Nasce così il Pater Noster. Noi recitiamo nelle nostre celebrazioni eucaristiche: “obbedienti alla parola del Salvatore e formati al suo divino insegnamento, osiamo dire: Padre nostro…”, ma in realtà Gesù pregava con i salmi (stupende preghiere formatesi attraverso cinque secoli e che ogni pio ebreo aveva sempre sulle labbra) non aveva bisogno, quindi, né intenzione di insegnare nuove formule. Il Padre Nostro è piuttosto una sintesi catechistica dei concetti ribaditi da Gesù:

Padre nostro che sei nei cieli conferma la paternità di Dio, concetto sempre presente nell'ebraismo. Tutta questa “preghiera” non dice alcunché di nuovo, ma radicalizza la tensione ebraica. Sia santificato il tuo nome è il proponimento di fare in modo che il nome di Dio sia sempre reso santo, cioè diverso (kaddosh in ebraico) non mischiato alle cose nostre.

Venga il tuo regno: questo è il punto fondamentale. Essere discepolo di Gesù significa attendere il Regno.

Sia fatta la tua volontà, come in cielo così in terra: è sempre un invocare il Regno, perché quella è la volontà di Dio Dacci oggi il nostro pane quotidiano fai, cioè, che le preoccupazioni per il pane di ogni giorno non ci distolgano dalle esigenze per il Regno.

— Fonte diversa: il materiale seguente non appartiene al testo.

Lemma inv_initial : inv initial.
Proof.
  split; simpl; try done.
  - constructor.
  - intros []; simpl; (split; [done|by intros [|]]).
  - by intros [].
  - intros []; simpl; unfold chanTUNQueueSize; lia.
Qed.

(** A counted goroutine keeps the channels open. *)
Lemma counted_open s i t d :
  inv s → threads s !! i = Some t → counted t = 1 → ch_closed (get_chan (tun s) d) = false.
Proof.
  intros Hinv Hi Ht. destruct (ch_closed _) eqn:Hc; [|done].
  pose proof (inv_waited s Hinv d Hc) as H0. rewrite (inv_senders s Hinv) in H0.
  pose proof (total_insert counted (threads s) i t (WReturned true) Hi). simpl in *. lia.
Qed.

(** [s'] is [s] after goroutine [i] moved to [t'], left the wait group at [n],
    released [rel] and brought [cr] in; the channels are untouched. *)
Record moved (s s' : sys) (i : nat) (t' : thread) (n : nat) (rel cr : list Packet) : Prop := {
  mv_threads : threads s' = <[i := t']> (threads s);
  mv_received : received s' = received s;
  mv_released : released s' = rel ++ released s;
  mv_created : created s' = cr ++ created s;
  mv_panicked : panicked s' = panicked s;
  mv_chans d : get_chan (tun s') d = get_chan (tun s) d;
  mv_closed : closed (tun s') = closed (tun s);
  mv_isClosed : isClosed (tun s') = isClosed (tun s);
  mv_close : close_state (tun s') = close_state (tun s);
  mv_senders : senders (tun s') = n }.
Lemma own_peer_spec declared name :
  (∀ d, d ∈ declared → prefix_ok (po_value d)) →
  ∃ o d r, own_peer (B:=B) (S:=S) declared name = Some (o, d, r) ∧
    (∀ a, set_Contains o a = true ↔ given declared name (λ _, True) declared a) ∧
    (∀ a, set_Contains d a = true ↔ given declared name (λ k, k = SelectorPeer) declared a) ∧
    (∀ a, set_Contains r a = true ↔ given declared name (λ k, k = SelectorRoutes) declared a).
Proof.
  intros Hok.
  assert (∀ pre rest o d r, pre ++ rest = declared →
    builds o (given declared name (λ _, True) pre) → builds d (given declared name (λ k, k = SelectorPeer) pre) →
    builds r (given declared name (λ k, k = SelectorRoutes) pre) →
    ∃ o' d' r', foldl (own_item (B:=B) (S:=S) declared name) (Some (o, d, r)) rest = Some (o', d', r') ∧
      builds o' (given declared name (λ _, True) declared) ∧
      builds d' (given declared name (λ k, k = SelectorPeer) declared) ∧
      builds r' (given declared name (λ k, k = SelectorRoutes) declared)) as Hloop.
  { intros pre rest. revert pre. induction rest as [|x rest IH]; intros pre o d r He Ho Hd Hr; simpl.
    { rewrite app_nil_r in He. subst pre. eauto 10. }
    assert (Hx : x ∈ declared) by (rewrite <-He; apply elem_of_app; right; by left).
    assert (He' : (pre ++ [x]) ++ rest = declared) by (by rewrite <-app_assoc).
    destruct (String.eqb_spec (po_peer x) name) as [Hn|Hn]; simpl.
    - destruct (effective_set_spec declared name x Hok Hx) as (s & -> & Hs). simpl.
      apply (IH (pre ++ [x]) _ _ _ He').
      + by apply builds_given.
      + destruct (decide _); [by apply builds_given|by apply builds_given_skip].
      + destruct (decide _); [by apply builds_given|by apply builds_given_skip].
    - apply (IH (pre ++ [x]) _ _ _ He'); by apply builds_given_skip. }
  assert (Hnil : ∀ kinds, builds (new_builder (B:=B) (S:=S)) (given declared name kinds [])).
  { intros kinds. eapply builds_ext, builds_new. intros a. by rewrite given_nil. }
  destruct (Hloop [] declared new_builder new_builder new_builder) as (o & d & r & He & Ho & Hd & Hr); [done|apply Hnil..|].
  unfold own_peer. rewrite He. simpl.
  destruct (builds_IPSet _ _ Ho) as (so & -> & Hso), (builds_IPSet _ _ Hd) as (sd & -> & Hsd),
    (builds_IPSet _ _ Hr) as (sr & -> & Hsr). by exists so, sd, sr.
Qed.
End ownership_facts.

Section ownership_lpm.
Context {B S : Type} `{HL : IPSetLaws B S}.
Context (cfg : Config) (exitIP : Addr) (Hcfg : config_ok cfg) (Hwf : values_wf cfg).
Notation declared := (declared_owners cfg exitIP).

Rimetti a noi i nostri debiti, come noi li rimettiamo ai nostri debitori È ancora relativo al Regno: affinché venga, si deve costruire la pace, lo shalom, l'armonia del creato.

E non ci indurre in tentazione, Fa che io non inciampi nel momento della tentazione. L'inciampo è il cosiddetto scandalo, parola di derivazione greca (scandalon) che indicava il gradino del portoncino di casa in cui era facile inciampare se si era distratti. La tentazione è tutto ciò che ci allontana dalla logica del Regno, quindi anche le cose più belle (non necessariamente i soliti peccati che siamo abituati a considerare) che noi spesso tendiamo a divinizzare, così che diventano tanto importanti da farci inciampare durante la corsa per il Regno.

ma liberaci dal male Liberaci, appunto, da tutto ciò che ci fa inciampare, nel senso precisato sopra.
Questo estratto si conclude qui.